Preventing Sex Trafficking and Strengthening Families Act
- Long title: To prevent and address sex trafficking of children in foster care, to extend and improve adoption incentives, and to improve international child support recovery.
- Announced in: the 113th United States Congress
- Sponsored by: Rep. Dave Camp (R, MI-4)
- Number of co-sponsors: 3

Codification
- Acts affected: Social Security Act, Trafficking Victims Protection Act of 2000, Indian Self-Determination and Education Assistance Act, Deficit Reduction Act of 2005, Statutory Pay-As-You-Go Act of 2010, and others.
- U.S.C. sections affected: 42 U.S.C. § 673b, 42 U.S.C. § 675, 42 U.S.C. § 671, 42 U.S.C. § 627, 42 U.S.C. § 653, and others.
- Agencies affected: Social Security Administration, United States Department of Justice, Administration for Children and Families, United States Congress, Office of Management and Budget, Federal Bureau of Investigation, Department of Health and Human Services
- Authorizations of appropriations: $3,004,000,000

Legislative history
- Introduced in the House as H.R. 4980 by Rep. Dave Camp (R, MI-4) on June 26, 2014; Committee consideration by United States House Committee on Ways and Means, United States House Committee on the Budget; Passed the House on July 23, 2014 (voice vote);

= Preventing Sex Trafficking and Strengthening Families Act =

The Preventing Sex Trafficking and Strengthening Families Act is a US bill that would address federal adoption incentives and would amend the Social Security Act (SSA) to require the state plan for foster care and adoption assistance to demonstrate that the state agency has developed policies and procedures with respect to the children it is working, and which are (possibly) a victim of sex trafficking or a severe form of trafficking in persons. The bill furthermore requires states to implement the 2008 UIFSA version, which is required so the 2007 Hague Maintenance Convention can be ratified by the US.

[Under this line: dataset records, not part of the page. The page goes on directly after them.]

(** X12: the bytes of a completed transfer reach the MIDI sink as one
    control change per decoded event of status 0xB0, in the order of
    decoding, each carrying the two data values on channel 1; a send that
    fails does not stop the ones after it. *)
Theorem rx_cb_forwards (d : decoder) (received : list Z) :
  filter is_send
    (snd (Reactor.rx_cb false midi_send_control_change d
            LIBUSB_TRANSFER_COMPLETED received)) =
    map forwarded (filter is_control_change (snd (process_buffer d received))).
Proof.
  unfold Reactor.rx_cb.
  destruct (process_buffer d received) as [d' evs]. cbn [snd].
  induction evs as [| ev evs IH]; [reflexivity |].
  cbn [flat_map filter]. rewrite filter_app, IH, dispatch_sends.
  destruct (is_control_change ev); reflexivity.
Qed.

Lemma process_buffer_app (d : decoder) (a b : list Z) :
  fst (process_buffer d (a ++ b)) =
    fst (process_buffer (fst (process_buffer d a)) b)
  /\ snd (process_buffer d (a ++ b)) =
       snd (process_buffer d a)
         ++ snd (process_buffer (fst (process_buffer d a)) b).
Proof.
  revert d. induction a as [| x a IH]; intros d.
  - split; reflexivity.
  - change ((x :: a) ++ b) with (x :: (a ++ b)).
    rewrite !process_buffer_cons. cbn [fst snd].
    destruct (IH (fst (process d x))) as [I1 I2].
    rewrite I1, I2, app_assoc. split; reflexivity.
Qed.

(** X23: the decoder carries over from one completed transfer to the next:
    two transfers delivering a and then b leave the decoder as one transfer
    delivering a followed by b would, and make the same prints and sends
    in the same order, wherever the cut falls in a message. *)
Theorem rx_cb_split (d : decoder) (a b : list Z) :
  let first := rx_cb d LIBUSB_TRANSFER_COMPLETED a in
  let second := rx_cb (snd (fst first)) LIBUSB_TRANSFER_COMPLETED b in
  let whole := rx_cb d LIBUSB_TRANSFER_COMPLETED (a ++ b) in
  snd (fst whole) = snd (fst second)
  /\ snd whole = snd first ++ snd second.
Proof.
  cbn zeta. unfold Reactor.rx_cb.
  destruct (process_buffer_app d a b) as [E1 E2].
  destruct (process_buffer d (a ++ b)) as [dw ew].
  destruct (process_buffer d a) as [da ea]. cbn [fst snd] in *.
  destruct (process_buffer da b) as [db eb]. cbn [fst snd] in *.
  subst dw ew. rewrite flat_map_app. split; reflexivity.
Qed.




Lemma dispatch_loop_repeat (l : list pollfd) :
  flat_map (fun p => if readable p then [Midi_input] else []) l =
    repeat Midi_input (List.length (filter readable l)).
Proof.
  induction l as [| p l IH]; [reflexivity |].
  cbn [flat_map filter]. rewrite IH.
  destruct (readable p); reflexivity.
Qed.


Lemma rx_cb_decoder (d : decoder) (ts : transfer_status) (l : list Z) :
  snd (fst (rx_cb d ts l)) =
    match ts with
    | LIBUSB_TRANSFER_COMPLETED => fst (process_buffer d l)
    | _ => d
    end.
Proof.
  unfold Reactor.rx_cb. destruct ts; try reflexivity.
  now destruct (process_buffer d l).
Qed.

Lemma no_submit_before_resubmit (e : loop_env) (cb : list effect) (k n : nat)
  (ms : Z) :
  forallb sink_side cb = true ->
  existsb is_submit
    (Poll n ms :: Handle_events_timeout :: cb ++ repeat Midi_input k) = false.
Proof.
  intros H. cbn [existsb is_submit orb].
  rewrite existsb_app, (sink_side_no_submit cb H).
  induction k; [reflexivity | exact IHk].
Qed.

(** X15: in normal operation a pass in which the transfer has an outcome -
    completed, timed out, failed or cancelled alike - and the resubmission
    is accepted ends as it began, with exactly one transfer outstanding and
    the flag clear; the resubmission is the last call of the pass and the
    only one.  The received bytes go through the decoder only when the
    transfer completed. *)
Theorem pass_rearms (e : loop_env) (s : reactor)
  (ts : transfer_status) (received : list Z) :
  armed s -> poll_ok e ->
  completion e = Some (ts, received) ->
  submit_stat e = 0 ->
  armed (fst (loop_body e s))
  /\ dec (fst (loop_body e s)) =
       match ts with
       | LIBUSB_TRANSFER_COMPLETED =>
           fst (process_buffer (dec s) (firstn RX_BUFSIZE received))
       | _ => dec s
       end
  /\ exists pre,
       snd (loop_body e s) = pre ++ [Submit_transfer]
       /\ existsb is_submit pre = false.
Proof.
  intros (P & O & R) Hp C S0. rewrite loop_body_unfold. cbn zeta.
  rewrite (top_state e s P Hp). cbn [fst snd].
  set (s1 := {| pc := Polled |}).
  rewrite (polled_state_callback e s1 ts received 0 eq_refl O C).
  cbn [fst snd].
  set (s2 := {| pc := Handled |}).
  rewrite (handled_state e s2 eq_refl). cbn [fst snd].
  rewrite (dispatched_state_resubmit e (goto Dispatched s2) eq_refl
             ltac:(discriminate)).
  rewrite S0. cbn [Z.eqb fst snd].
  split; [repeat split |]. split.
  - cbn [dec]. unfold s2, goto. cbn [dec]. unfold s1. cbn [dec].
    apply rx_cb_decoder.
  - unfold midi_dispatch. rewrite dispatch_loop_repeat.
    eexists. split.
    + cbn [app]. rewrite !app_comm_cons, app_assoc. reflexivity.
    + apply (no_submit_before_resubmit e).
      apply (rx_cb_sink_side CC72_TEST midi_send_control_change).
Qed.


(** X17: when the resubmission is refused the pass leaves the loop with the
    status libusb_submit_transfer returned, nothing is outstanding any
    more, and the transfer is freed right after the refused submission. *)
Theorem pass_resubmit_refused (e : loop_env) (s : reactor)
  (ts : transfer_status) (received : list Z) :
  armed s -> poll_ok e ->
  completion e = Some (ts, received) ->
  submit_stat e <> 0 ->
  pc (fst (loop_body e s)) = Exited
  /\ stat (fst (loop_body e s)) = submit_stat e
  /\ outstanding (fst (loop_body e s)) = 0%nat
  /\ exists pre,
       snd (loop_body e s) = pre ++ [Submit_transfer; Free_transfer].
Proof.
  intros (P & O & R) Hp C S0. rewrite loop_body_unfold. cbn zeta.
  rewrite (top_state e s P Hp). cbn [fst snd].
  set (s1 := {| pc := Polled |}).
  rewrite (polled_state_callback e s1 ts received 0 eq_refl O C).
  cbn [fst snd].
  set (s2 := {| pc := Handled |}).
  rewrite (handled_state e s2 eq_refl). cbn [fst snd].
  rewrite (dispatched_state_resubmit e (goto Dispatched s2) eq_refl
             ltac:(discriminate)).
  destruct (Z.eqb_spec (submit_stat e) 0); [contradiction |].
  cbn [fst snd].
  repeat split. eexists.
  cbn [app]. rewrite !app_comm_cons, app_assoc. reflexivity.
Qed.

(** X18: when libusb_get_next_timeout or poll fails, the pass leaves the
    loop at once - no events pass, no midi_input - with the libusb error,
    resp. LIBUSB_ERROR_OTHER, and frees the transfer although it is still
    outstanding. *)
Theorem pass_poll_fails (e : loop_env) (s : reactor) :
  armed s ->
  next_timeout e < 0 \/ (0 <= next_timeout e /\ poll_stat e < 0) ->
  pc (fst (loop_body e s)) = Exited
  /\ stat (fst (loop_body e s)) =
       (if next_timeout e <? 0 then next_timeout e else LIBUSB_ERROR_OTHER)
  /\ outstanding (fst (loop_body e s)) = 1%nat
  /\ (snd (loop_body e s) = [Free_transfer]
      \/ exists n ms, snd (loop_body e s) = [Poll n ms; Free_transfer]).
Proof.
  intros (P & O & R) Hf. unfold Reactor.loop_body. rewrite rsteps_succ.
  assert (X : pc (fst (rstep e s)) = Exited).
  { apply rstep_top_exit; [exact P |].
    destruct Hf as [Hf | [_ Hf]].
    - destruct (Z.ltb_spec (next_timeout e) 0); [reflexivity | lia].
    - destruct (Z.ltb_spec (poll_stat e) 0); [apply orb_true_r | lia]. }
  rewrite (rsteps_exited CC72_TEST midi_send_control_change midipolls 3 e
             _ X).
  cbn [fst snd]. rewrite app_nil_r. split; [exact X |].
  unfold Reactor.rstep. rewrite P.
  destruct (Z.ltb_spec (next_timeout e) 0) as [T | T].
  - cbn [fst snd leave stat outstanding]. auto.
  - destruct Hf as [Hf | [_ Hf]]; [lia |].
    destruct (Z.ltb_spec (poll_stat e) 0); [| lia].
    cbn [fst snd leave stat outstanding]. eauto 6.
Qed.

Lemma sink_side_frees (t : list effect) :
  forallb sink_side t = true -> frees t = 0%nat.
Proof.
  unfold frees. induction t as [| x t IH]; [reflexivity |].
  simpl. intros H. apply andb_prop in H. destruct H as [Hx Ht].
  destruct x; try discriminate; simpl; auto.
Qed.

Lemma repeat_frees (k : nat) : frees (repeat Midi_input k) = 0%nat.
Proof. induction k as [| k IH]; [reflexivity | exact IH]. Qed.

Lemma dispatch_frees (s : reactor) : frees (midi_dispatch s) = 0%nat.
Proof.
  unfold midi_dispatch. rewrite dispatch_loop_repeat. apply repeat_frees.
Qed.

(** Each stretch either goes on, or leaves the loop with a non-zero status
    and frees the transfer. *)
Lemma rstep_exit (e : loop_env) (s : reactor) :
  (exited s = true -> stat s <> 0) ->
  (exited (fst (rstep e s)) = true -> stat (fst (rstep e s)) <> 0)
  /\ (frees (snd (rstep e s)) + flagged (exited s)
      = flagged (exited (fst (rstep e s))))%nat.
Proof.
  intros I. destruct (pc s) eqn:P.
  - unfold Reactor.rstep, exited. rewrite P.
    destruct (Z.ltb_spec (submit_stat e) 0); cbn;
      split; try reflexivity; try discriminate. intros _. lia.
  - unfold Reactor.rstep, exited. rewrite P.
    destruct (Z.ltb_spec (next_timeout e) 0);
      [| destruct (Z.ltb_spec (poll_stat e) 0)]; cbn;
      split; try reflexivity; try discriminate; intros _;
      unfold LIBUSB_ERROR_OTHER; lia.
  - assert (N : exited s = false) by (unfold exited; now rewrite P).
    rewrite N.
    destruct (completion e) as [[ts l] |] eqn:C;
      [destruct (outstanding s) as [| n] eqn:O |].
    + rewrite (polled_state_idle e s P (or_intror O)).
      split; [discriminate | reflexivity].
    + rewrite (polled_state_callback e s ts l n P O C). cbn [fst snd].
      split; [discriminate |].
      change (frees (Handle_events_timeout :: ?t)) with (frees t).
      rewrite sink_side_frees; [reflexivity |].
      apply (rx_cb_sink_side CC72_TEST midi_send_control_change).
    + rewrite (polled_state_idle e s P (or_introl C)).
      split; [discriminate | reflexivity].
  - assert (N : exited s = false) by (unfold exited; now rewrite P).
    rewrite N, (handled_state e s P). cbn [fst snd].
    rewrite dispatch_frees. split; [discriminate | reflexivity].
  - unfold Reactor.rstep, exited. rewrite P.
    destruct (negb (resubmit s =? 0));
      [destruct (Z.eqb_spec (submit_stat e) 0) |]; cbn;
      split; try reflexivity; try discriminate. intros _. assumption.
  - unfold Reactor.rstep. rewrite P. cbn [fst snd].
    split; [exact I |]. reflexivity.
Qed.
(** The shapes that the first loop registers have a dimension. *)
Lemma read_shapes_nonempty (items : list element) shapes shapes' :
  (∀ k dims, shapes !! k = Some dims → dims ≠ []) →
  read_shapes items shapes = inr shapes' →
  ∀ k dims, shapes' !! k = Some dims → dims ≠ [].
Proof.
  revert shapes. induction items as [|item rest IH]; intros shapes Hinv Hrun.
  - by injection Hrun as <-.
  - cbn in Hrun.
    destruct (dimension_names (findall "dimension" item)) as [e|dims]; [done|].
    cbn in Hrun. destruct dims as [|d dims]; [by eapply IH|].
    destruct (subscript (attrib item) "name") as [e|name]; [done|].
    cbn in Hrun. eapply IH; [|done].
    intros k ds Hk. destruct (decide (name = k)) as [->|Hne].
    + rewrite lookup_insert_eq in Hk. by injection Hk as <-.
    + rewrite lookup_insert_ne in Hk by done. by eapply Hinv.
Qed.

Lemma parse_node_entries shapes item acc acc' :
  (∀ k dims, shapes !! k = Some dims → dims ≠ []) →
  (∀ k p, dict_get acc.1 k = Some p → variable_entry (number:=number) p) →
  (∀ k p, dict_get acc.2 k = Some p → attribute_entry p) →
  parse_node repr np_has np_name np_dtype_ok shapes item acc = inr acc' →
  (∀ k p, dict_get acc'.1 k = Some p → variable_entry (number:=number) p) ∧
  (∀ k p, dict_get acc'.2 k = Some p → attribute_entry p).
Proof.
  intros Hshapes Hvars Hattrs Hrun. destruct acc as [variables attributes].
  unfold parse_node in Hrun.
  destruct (node_dtype _ _ _ _ item) as [e|dtype]; [done|]. cbn in Hrun.
  destruct (find "annotation" item) as [annotation|];
    [|by injection Hrun as <-].
  destruct (subscript (attrib item) "name") as [e|varname]; [done|].
  cbn in Hrun. destruct (String.prefix "/@" varname).
  - injection Hrun as <-. split; [done|]. cbn [fst snd].
    intros k p. rewrite dict_get_set. case_decide; [|by apply Hattrs].
    by intros [= <-].
  - destruct (subscript (attrib annotation) "app") as [e|app]; [done|].
    cbn in Hrun.
    destruct (subscript (attrib item) "shape") as [e|shape_name]; [done|].
    cbn in Hrun. unfold subscript in Hrun.
    destruct (shapes !! shape_name) as [dims|] eqn:Hdims; [|done].
    cbn in Hrun. injection Hrun as <-. split; [|done]. cbn [fst snd].
    intros k p. rewrite dict_get_set. case_decide; [|by apply Hvars].
    intros [= <-]. split; cbn.
    + destruct dims as [|d dims]; [by apply Hshapes in Hdims|by eexists _, _].
    + by rewrite lookup_fmap, lookup_delete_eq.
Qed.

Lemma parse_nodes_entries shapes (items : list element) acc acc' :
  (∀ k dims, shapes !! k = Some dims → dims ≠ []) →
  (∀ k p, dict_get acc.1 k = Some p → variable_entry (number:=number) p) →
  (∀ k p, dict_get acc.2 k = Some p → attribute_entry p) →
  parse_nodes repr np_has np_name np_dtype_ok shapes items acc = inr acc' →
  (∀ k p, dict_get acc'.1 k = Some p → variable_entry (number:=number) p) ∧
  (∀ k p, dict_get acc'.2 k = Some p → attribute_entry p).
Proof.
  intros Hshapes. revert acc.
  induction items as [|item rest IH]; intros acc Hvars Hattrs Hrun.
  - by injection Hrun as <-.
  - cbn in Hrun.
    destruct (parse_node _ _ _ _ shapes item acc) as [e|acc1] eqn:Hnode;
      [done|].
    cbn in Hrun.
    destruct (parse_node_entries _ _ _ _ Hshapes Hvars Hattrs Hnode).
    by eapply IH.
Qed.

(** X19. Every variable that [_parser] returns has a shape with at least
    one dimension, and no [app] attribute; no attribute it returns has a
    shape.  A shape to which the document gives no dimension is not
    registered, so that no variable returned refers to one. *)
Theorem parser_entries root variables attributes :
  _parser repr np_has np_name np_dtype_ok root = inr (variables, attributes) →
  (∀ k p, dict_get variables k = Some p →
          (∃ d dims, shape p = Some (d :: dims)) ∧ attrs p !! "app" = None) ∧
  (∀ k p, dict_get attributes k = Some p → shape p = None).
Proof.
  intros Hrun. unfold _parser in Hrun.
  destruct (read_shapes (findall "shape" root) ∅) as [e|shapes] eqn:Hshapes;
    [done|].
  cbn in Hrun. destruct (_find root "science") as [e|science]; [done|].
  cbn in Hrun. destruct (_find science "nodes") as [e|nodes]; [done|].
  cbn in Hrun.
  eapply (parse_nodes_entries shapes (children nodes) ([], [])
            (variables, attributes)); try done.
  eapply read_shapes_nonempty; [|done]. intros k dims Hk.
  by rewrite lookup_empty in Hk.
Qed.

Lemma parse_nodes_app shapes (pre rest : list element) acc :
  parse_nodes repr np_has np_name np_dtype_ok shapes (pre ++ rest) acc
  = (acc' ← parse_nodes (number:=number) repr np_has np_name np_dtype_ok
              shapes pre acc;
     parse_nodes repr np_has np_name np_dtype_ok shapes rest acc').
Proof.
  revert acc. induction pre as [|item pre IH]; intros acc; [done|].
  cbn. destruct (parse_node _ _ _ _ shapes item acc); [done|]. apply IH.
Qed.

The bill was introduced into the United States House of Representatives during the 113th United States Congress. The bill is a compromise measure made up of pieces of six other bills.

==Background==
===Adoption===

Adoptions in the United States may be either domestic or from another country. Domestic adoptions can be arranged either through adoption agency or independently. Adoption agencies must be licensed by the state in which they operate. The U.S. government maintains a website, Child Welfare Information Gateway, which lists each state's licensed agencies. There are both private and public adoption agencies. Private adoption agencies often focus on infant adoptions, while public adoption agencies typically help find homes for waiting children, many of them presently in foster care and in need of a permanent loving home. To assist in the adoption of waiting children, there is a U.S. government-affiliated website, AdoptUSKids.org, assisting in sharing information about these children with potential adoptive parents. The North American Council on Adoptable Children provides information on financial assistance to adoptive parents (called adoption subsidies) when adopting a child with special needs.

Independent adoptions are usually arranged by attorneys and typically involve newborn children. Approximately 55% of all U.S. newborn adoptions are completed via independent adoption.

The 2000 census was the first census in which adoption statistics were collected. The estimated number of children adopted in the year 2000 was slightly over 128,000, bringing the total U.S. population of adopted children to 2,058,915. In 2008 the number of children adopted increased to nearly 136,000.

===Child support===

signatories (green) and parties (purple) to the Hague Maintenance Convention

Provisions for recovery of child support are a subject of state-law (rather than federal law) in the US. For the international recovery of child support, bilateral agreements are in place between the US and a number of countries, and certain US States have bilateral agreements with countries in place. In 2007 the Hague Maintenance Convention was adopted within the framework of the Hague Conference on Private International Law, aimed at recovery of international maintenance. The convention requires countries to set up Central Authorities to coordinate recovery of maintenance, and provides for recognition and enforcement measures of judicial maintenance decisions. The US was the first to sign the convention in 2007 and the Senate approved it several years later. Ratification by the US could not take place because domestic legislation needs to be amended. Meanwhile, the agreement has entered into force with respect to the European Union and 5 other European countries: Albania, Bosnia and Herzegovina, Norway and Ukraine.

==Provisions of the bill==
This summary is based largely on the summary provided by the Congressional Research Service, a public domain source.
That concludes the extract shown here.